Estratégia para Sustentabilidade da Empresa
O ministro destacou que diversos países encontraram maneiras de manter os serviços essenciais prestados pela estatal sem precisar privatizar as empresas. A solução geralmente envolveu a incorporação de serviços adicionais, como produtos financeiros, previdências e seguros.
Medidas do Governo para Estatais
Em meio à atual crise enfrentada pelos Correios, o governo Lula promulgou um decreto que permite que estatais não dependentes, que estejam passando por dificuldades operacionais, apresentem um plano de reequilíbrio econômico-financeiro. Esse plano pode incluir a possibilidade de um aporte futuro vindo do Tesouro Nacional.

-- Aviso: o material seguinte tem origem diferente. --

(** * Skin-lesion diagnosis service: image pipeline, classifier adapter,
      narrative enrichment and upload handler

    A shallow embedding of [models/preprocessing.py], [models/model.py],
    [models/groq_integration.py] and the [upload] view of
    [routes/diagnosis.py].

    Conventions of the embedding.
    - A Python call either returns or raises: [outcome A].  Only instances of
      [Exception] are modelled, which is what every handler of the source
      catches ([except Exception]).
    - Numbers held in Python or NumPy floats are modelled by the rational they
      denote ([Q]); the rounding of float32/float64 arithmetic, infinities and
      NaN are outside the model.  Unsigned 8-bit array elements are integers
      ([Z]) with the wrap-around of the dtype written out.
    - PIL, OpenCV, TensorFlow, [requests] and [json] are libraries the program
      calls; their operations are Section variables, and the part of their
      documented contract the program relies on (PIL's size order, the shape
      of [np.array(img)]) is written into the definitions that wrap them. *)

From Stdlib Require Import String Ascii ZArith QArith Qround List Bool Lia Lqa DecimalString.
From Stdlib Require Import Sorted Permutation.
Import ListNotations.

Set Implicit Arguments.

(** ** Python outcomes: a value or a raised exception *)

Inductive exn_class :=
  | IndexError | AttributeError | TypeError | KeyError | ValueError
  | JSONDecodeError | ZeroDivisionError | OSError | RuntimeError
  | cv2_error | RequestException.

(** [exn_str e] is [str(e)]. *)
Record exn := mk_exn { exn_type : exn_class; exn_str : string }.

Inductive outcome (A : Type) : Type :=
  | Return (a : A)
  | Raise (e : exn).

Arguments Return {A} a.
Arguments Raise {A} e.

Definition bind {A B} (c : outcome A) (k : A -> outcome B) : outcome B :=
  match c with
  | Return a => k a
  | Raise e => Raise e
  end.

(** [try: c  except Exception as e: h e] *)
Definition try_except {A} (c : outcome A) (h : exn -> outcome A) : outcome A :=
  match c with
  | Return a => Return a
  | Raise e => h e
  end.

Declare Scope py_scope.
Delimit Scope py_scope with py.
Notation "x <- c ;; k" := (bind c (fun x => k))
  (at level 61, c at next level, right associativity) : py_scope.
Notation "' pat <- c ;; k" := (bind c (fun x => match x with pat => k end))
  (at level 61, pat pattern, c at next level, right associativity) : py_scope.
Local Open Scope py_scope.

Definition raises {A} (c : outcome A) : Prop := exists e, c = Raise e.
Definition returns {A} (c : outcome A) : Prop := exists a, c = Return a.

(** [d.get(k)] on a dict held as the list of its items. *)
Fixpoint assoc {V} (k : string) (kvs : list (string * V)) : option V :=
  match kvs with
  | [] => None
  | (k', v) :: rest => if String.eqb k k' then Some v else assoc k rest
  end.

(** ** NumPy arrays: a shape and the elements in row-major order *)

Record ndarray (A : Type) := mk_ndarray { shape : list nat; data : list A }.

(** [a.shape[i]]; a tuple index out of range raises [IndexError]. *)
Definition shape_at {A} (a : ndarray A) (i : nat) : outcome nat :=
  match nth_error (shape a) i with
  | Some n => Return n
  | None => Raise (mk_exn IndexError "tuple index out of range")
  end.

(** [np.stack([a, a, a], axis=-1)] *)
Definition np_stack3 {A} (a : ndarray A) : ndarray A :=
  mk_ndarray (shape a ++ [3%nat]) (flat_map (fun x => [x; x; x]) (data a)).

(** The elements of [a[..., :k]] for an array whose last axis has length
    [c], with [k <= c]. *)
Definition slice_last {A} (c k : nat) (d : list A) : list A :=
  flat_map (fun i => firstn k (skipn (i * c) d)) (seq 0 (length d / c)).

Definition prod_shape (s : list nat) : nat := fold_right Nat.mul 1%nat s.

(** [a[:, :, :3]]: the first three entries along the third axis. *)
Definition np_first3 {A} (a : ndarray A) : outcome (ndarray A) :=
  match shape a with
  | h :: w :: c :: rest =>
      let r := prod_shape rest in
      Return (mk_ndarray (h :: w :: Nat.min 3 c :: rest)
                         (slice_last (c * r) (Nat.min 3 c * r) (data a)))
  | _ => Raise (mk_exn IndexError "too many indices for array")
  end.

(** [np.expand_dims(a, axis=0)] *)
Definition np_expand_dims0 {A} (a : ndarray A) : ndarray A :=
  mk_ndarray (1%nat :: shape a) (data a).

(** [a.astype('float32') / 255.0] *)
Definition np_div255 (a : ndarray Z) : ndarray Q :=
  mk_ndarray (shape a) (map (fun z => inject_Z z / 255)%Q (data a)).

(** The closed interval [0.0, 1.0]. *)
Definition unit_interval (q : Q) : Prop := (0 <= q /\ q <= 1)%Q.

(** The values of an 8-bit sample. *)
Definition eight_bit (z : Z) : Prop := (0 <= z <= 255)%Z.

(** ** models/preprocessing.py: preprocess_image *)

Module Preprocessing.

(** A PIL image: number of bands, [size] as PIL has it, (width, height), and
    the samples row by row, bands interleaved. *)
Record PILImage := mk_image {
  im_bands : nat;
  im_size : nat * nat;
  im_data : list Z }.

(** [np.array(img)]: shape (height, width) for a single band, otherwise
    (height, width, bands). *)
Definition np_array (img : PILImage) : ndarray Z :=
  let '(width, height) := im_size img in
  mk_ndarray
    (if (im_bands img =? 1)%nat then [height; width]
     else [height; width; im_bands img])
    (im_data img).

Section PreprocessImage.

(** [Image.open]: decoding may fail. *)
Variable Image_open : string -> outcome PILImage.
(** The resampling filter of [Image.resize]: the samples of the resized
    image, or a failure (truncated or corrupt file). *)
Variable resample : PILImage -> nat * nat -> outcome (list Z).

(** [img.resize(size)]: PIL reads [size] as (width, height). *)
Definition resize (img : PILImage) (size : nat * nat) : outcome PILImage :=
  d <- resample img size ;;
  Return (mk_image (im_bands img) size d).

De acordo com nota do Ministério da Gestão, “O novo mecanismo cria um caminho estruturado para que empresas estatais federais enfrentem desafios conjunturais sem serem, de imediato, reclassificadas como dependentes do Tesouro Nacional.”
Reestruturação e Metas dos Correios
Para que a empresa volte a ter lucros até 2027, é necessário implementar uma reestruturação que demanda um ajuste no orçamento anual que varia entre R$ 6 bilhões e R$ 8 bilhões, por meio de cortes de gastos e aumento de receitas.
Fontes relacionadas à estatal indicam que esse valor é próximo ao que está sendo considerado pela atual diretoria e é visto como um desafio significativo por analistas do setor.
Expectativa de Retorno à Lucro
A partir de 2027, a nova meta dos Correios será retornar à lucratividade. Essa informação foi compartilhada pelo presidente da empresa, Emmanoel Rondon, durante coletiva de imprensa em meados de outubro. Para alcançar essa meta, a estatal precisará implementar medidas nas duas frentes: redução de gastos e incremento das receitas.
Um ajuste orçamentário de R$ 6 bilhões a R$ 8 bilhões apresenta complexidades, especialmente considerando a expectativa de economia de R$ 1,4 bilhão proveniente do Programa de Demissão Voluntária (PDV), que prevê a saída de 15 mil funcionários, conforme revelou o Estadão.
Por fim, conforme antecipado pelo Estadão, os Correios decidiram adiar a contratação de candidatos aprovados em concurso previsto para 2024, com a expectativa de que isso ocorra apenas em 2027.